§ **WHAT THIS TASK INVOLVES**
Find every line below that contains the word "eapply" and copy it out.

=-=-=-=-=

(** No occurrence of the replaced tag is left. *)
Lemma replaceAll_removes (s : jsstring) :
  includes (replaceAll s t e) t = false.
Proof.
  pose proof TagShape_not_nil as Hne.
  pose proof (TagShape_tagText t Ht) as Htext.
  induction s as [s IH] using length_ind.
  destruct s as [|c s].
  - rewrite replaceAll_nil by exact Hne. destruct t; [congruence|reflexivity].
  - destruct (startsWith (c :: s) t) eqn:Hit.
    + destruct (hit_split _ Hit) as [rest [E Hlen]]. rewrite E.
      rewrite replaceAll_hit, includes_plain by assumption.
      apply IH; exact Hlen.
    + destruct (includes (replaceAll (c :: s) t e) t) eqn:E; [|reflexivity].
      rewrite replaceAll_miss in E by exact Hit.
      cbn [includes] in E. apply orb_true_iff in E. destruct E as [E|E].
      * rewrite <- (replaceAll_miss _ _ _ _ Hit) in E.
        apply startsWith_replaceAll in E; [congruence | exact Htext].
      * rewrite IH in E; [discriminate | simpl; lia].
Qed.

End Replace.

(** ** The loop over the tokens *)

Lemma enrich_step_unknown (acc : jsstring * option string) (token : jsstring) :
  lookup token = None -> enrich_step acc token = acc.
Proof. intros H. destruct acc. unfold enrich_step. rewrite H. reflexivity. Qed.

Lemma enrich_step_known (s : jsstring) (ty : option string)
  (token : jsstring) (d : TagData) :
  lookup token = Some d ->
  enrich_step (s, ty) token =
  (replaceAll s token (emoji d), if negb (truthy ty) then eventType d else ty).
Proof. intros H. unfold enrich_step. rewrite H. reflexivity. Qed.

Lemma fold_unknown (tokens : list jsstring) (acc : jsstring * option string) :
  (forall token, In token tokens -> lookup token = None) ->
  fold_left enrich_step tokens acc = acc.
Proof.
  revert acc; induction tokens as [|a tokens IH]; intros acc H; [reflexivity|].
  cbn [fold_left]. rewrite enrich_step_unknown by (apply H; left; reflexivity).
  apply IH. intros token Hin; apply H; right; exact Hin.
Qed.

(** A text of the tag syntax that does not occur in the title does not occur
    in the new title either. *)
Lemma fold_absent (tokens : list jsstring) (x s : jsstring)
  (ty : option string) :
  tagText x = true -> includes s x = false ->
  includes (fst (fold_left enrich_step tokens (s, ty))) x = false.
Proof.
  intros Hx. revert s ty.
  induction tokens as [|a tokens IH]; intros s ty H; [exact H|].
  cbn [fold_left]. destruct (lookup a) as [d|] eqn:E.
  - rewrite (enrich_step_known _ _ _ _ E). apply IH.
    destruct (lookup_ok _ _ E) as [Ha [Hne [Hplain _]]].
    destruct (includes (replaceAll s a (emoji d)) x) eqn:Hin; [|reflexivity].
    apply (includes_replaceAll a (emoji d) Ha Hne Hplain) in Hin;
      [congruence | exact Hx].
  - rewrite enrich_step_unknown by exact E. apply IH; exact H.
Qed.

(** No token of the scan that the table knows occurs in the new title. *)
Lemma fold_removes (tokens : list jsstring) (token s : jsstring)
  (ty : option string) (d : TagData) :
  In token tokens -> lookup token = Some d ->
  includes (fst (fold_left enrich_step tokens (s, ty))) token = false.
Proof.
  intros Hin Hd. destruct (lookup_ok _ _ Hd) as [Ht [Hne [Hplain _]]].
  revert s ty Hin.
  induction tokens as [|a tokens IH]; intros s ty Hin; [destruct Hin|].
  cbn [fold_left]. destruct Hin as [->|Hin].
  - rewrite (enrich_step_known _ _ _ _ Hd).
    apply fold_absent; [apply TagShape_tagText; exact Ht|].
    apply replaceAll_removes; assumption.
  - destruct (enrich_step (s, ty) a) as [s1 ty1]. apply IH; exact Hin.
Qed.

=-=-=-=-=

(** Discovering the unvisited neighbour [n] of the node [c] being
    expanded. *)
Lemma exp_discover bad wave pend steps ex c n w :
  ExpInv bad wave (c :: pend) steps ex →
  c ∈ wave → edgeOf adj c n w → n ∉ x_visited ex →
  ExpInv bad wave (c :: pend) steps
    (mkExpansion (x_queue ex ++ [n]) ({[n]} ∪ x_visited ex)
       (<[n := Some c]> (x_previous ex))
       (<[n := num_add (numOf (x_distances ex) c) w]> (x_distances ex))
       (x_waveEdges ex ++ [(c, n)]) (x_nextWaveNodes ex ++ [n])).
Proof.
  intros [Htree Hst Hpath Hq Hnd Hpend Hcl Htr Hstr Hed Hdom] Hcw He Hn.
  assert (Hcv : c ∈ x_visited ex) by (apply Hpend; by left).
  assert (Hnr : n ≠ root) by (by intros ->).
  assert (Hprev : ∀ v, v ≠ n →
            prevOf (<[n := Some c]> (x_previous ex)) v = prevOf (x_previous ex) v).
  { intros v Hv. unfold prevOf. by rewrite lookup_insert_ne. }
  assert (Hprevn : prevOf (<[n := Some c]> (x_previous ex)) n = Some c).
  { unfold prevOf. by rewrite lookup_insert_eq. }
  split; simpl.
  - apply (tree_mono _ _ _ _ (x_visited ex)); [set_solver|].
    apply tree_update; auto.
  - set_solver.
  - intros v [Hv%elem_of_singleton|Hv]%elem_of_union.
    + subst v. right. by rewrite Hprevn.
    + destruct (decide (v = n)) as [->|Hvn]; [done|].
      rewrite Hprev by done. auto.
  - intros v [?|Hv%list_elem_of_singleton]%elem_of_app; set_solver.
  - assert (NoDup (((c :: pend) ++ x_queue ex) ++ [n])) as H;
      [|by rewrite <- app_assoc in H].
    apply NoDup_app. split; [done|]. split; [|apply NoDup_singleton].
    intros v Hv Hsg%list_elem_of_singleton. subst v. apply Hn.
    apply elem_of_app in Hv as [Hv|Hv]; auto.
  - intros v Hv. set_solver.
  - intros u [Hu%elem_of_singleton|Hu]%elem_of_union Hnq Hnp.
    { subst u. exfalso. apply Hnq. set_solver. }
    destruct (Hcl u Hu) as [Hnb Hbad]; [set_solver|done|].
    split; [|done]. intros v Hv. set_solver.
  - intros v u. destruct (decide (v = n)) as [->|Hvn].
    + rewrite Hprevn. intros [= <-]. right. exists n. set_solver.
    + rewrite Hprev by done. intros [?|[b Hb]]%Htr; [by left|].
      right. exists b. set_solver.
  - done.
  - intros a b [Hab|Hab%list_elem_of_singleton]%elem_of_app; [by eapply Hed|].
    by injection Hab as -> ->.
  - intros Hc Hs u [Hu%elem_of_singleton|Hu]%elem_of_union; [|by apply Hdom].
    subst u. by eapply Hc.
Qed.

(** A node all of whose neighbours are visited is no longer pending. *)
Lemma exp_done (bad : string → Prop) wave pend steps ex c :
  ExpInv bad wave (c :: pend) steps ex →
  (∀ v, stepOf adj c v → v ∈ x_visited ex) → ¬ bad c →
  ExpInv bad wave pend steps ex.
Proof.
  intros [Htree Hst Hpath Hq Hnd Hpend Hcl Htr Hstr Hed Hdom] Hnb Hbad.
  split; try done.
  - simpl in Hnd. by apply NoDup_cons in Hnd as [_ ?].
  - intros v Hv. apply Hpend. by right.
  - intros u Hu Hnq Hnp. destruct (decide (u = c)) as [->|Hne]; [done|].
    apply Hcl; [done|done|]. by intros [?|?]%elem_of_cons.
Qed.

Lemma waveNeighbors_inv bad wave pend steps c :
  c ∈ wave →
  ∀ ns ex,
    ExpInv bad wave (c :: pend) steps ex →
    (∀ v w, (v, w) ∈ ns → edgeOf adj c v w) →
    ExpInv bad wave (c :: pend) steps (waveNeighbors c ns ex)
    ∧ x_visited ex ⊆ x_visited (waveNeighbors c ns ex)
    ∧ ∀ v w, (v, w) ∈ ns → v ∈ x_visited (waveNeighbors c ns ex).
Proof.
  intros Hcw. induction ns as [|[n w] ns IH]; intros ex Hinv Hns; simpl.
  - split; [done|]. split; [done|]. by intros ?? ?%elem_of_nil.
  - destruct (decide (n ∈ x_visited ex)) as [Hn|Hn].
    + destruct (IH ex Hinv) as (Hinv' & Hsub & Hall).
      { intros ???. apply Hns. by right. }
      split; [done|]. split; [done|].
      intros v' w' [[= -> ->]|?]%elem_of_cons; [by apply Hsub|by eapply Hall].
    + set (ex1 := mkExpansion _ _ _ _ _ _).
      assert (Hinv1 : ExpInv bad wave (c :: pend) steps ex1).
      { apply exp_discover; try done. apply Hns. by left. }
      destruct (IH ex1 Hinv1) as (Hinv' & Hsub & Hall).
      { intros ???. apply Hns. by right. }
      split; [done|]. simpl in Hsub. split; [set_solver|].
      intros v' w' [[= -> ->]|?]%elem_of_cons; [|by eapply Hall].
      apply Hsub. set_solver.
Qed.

=-=-=-=-=

§ **RESULT**
  - intros a b [Hab|Hab%list_elem_of_singleton]%elem_of_app; [by eapply Hed|].
    subst u. by eapply Hc.
      intros v' w' [[= -> ->]|?]%elem_of_cons; [by apply Hsub|by eapply Hall].
      intros v' w' [[= -> ->]|?]%elem_of_cons; [|by eapply Hall].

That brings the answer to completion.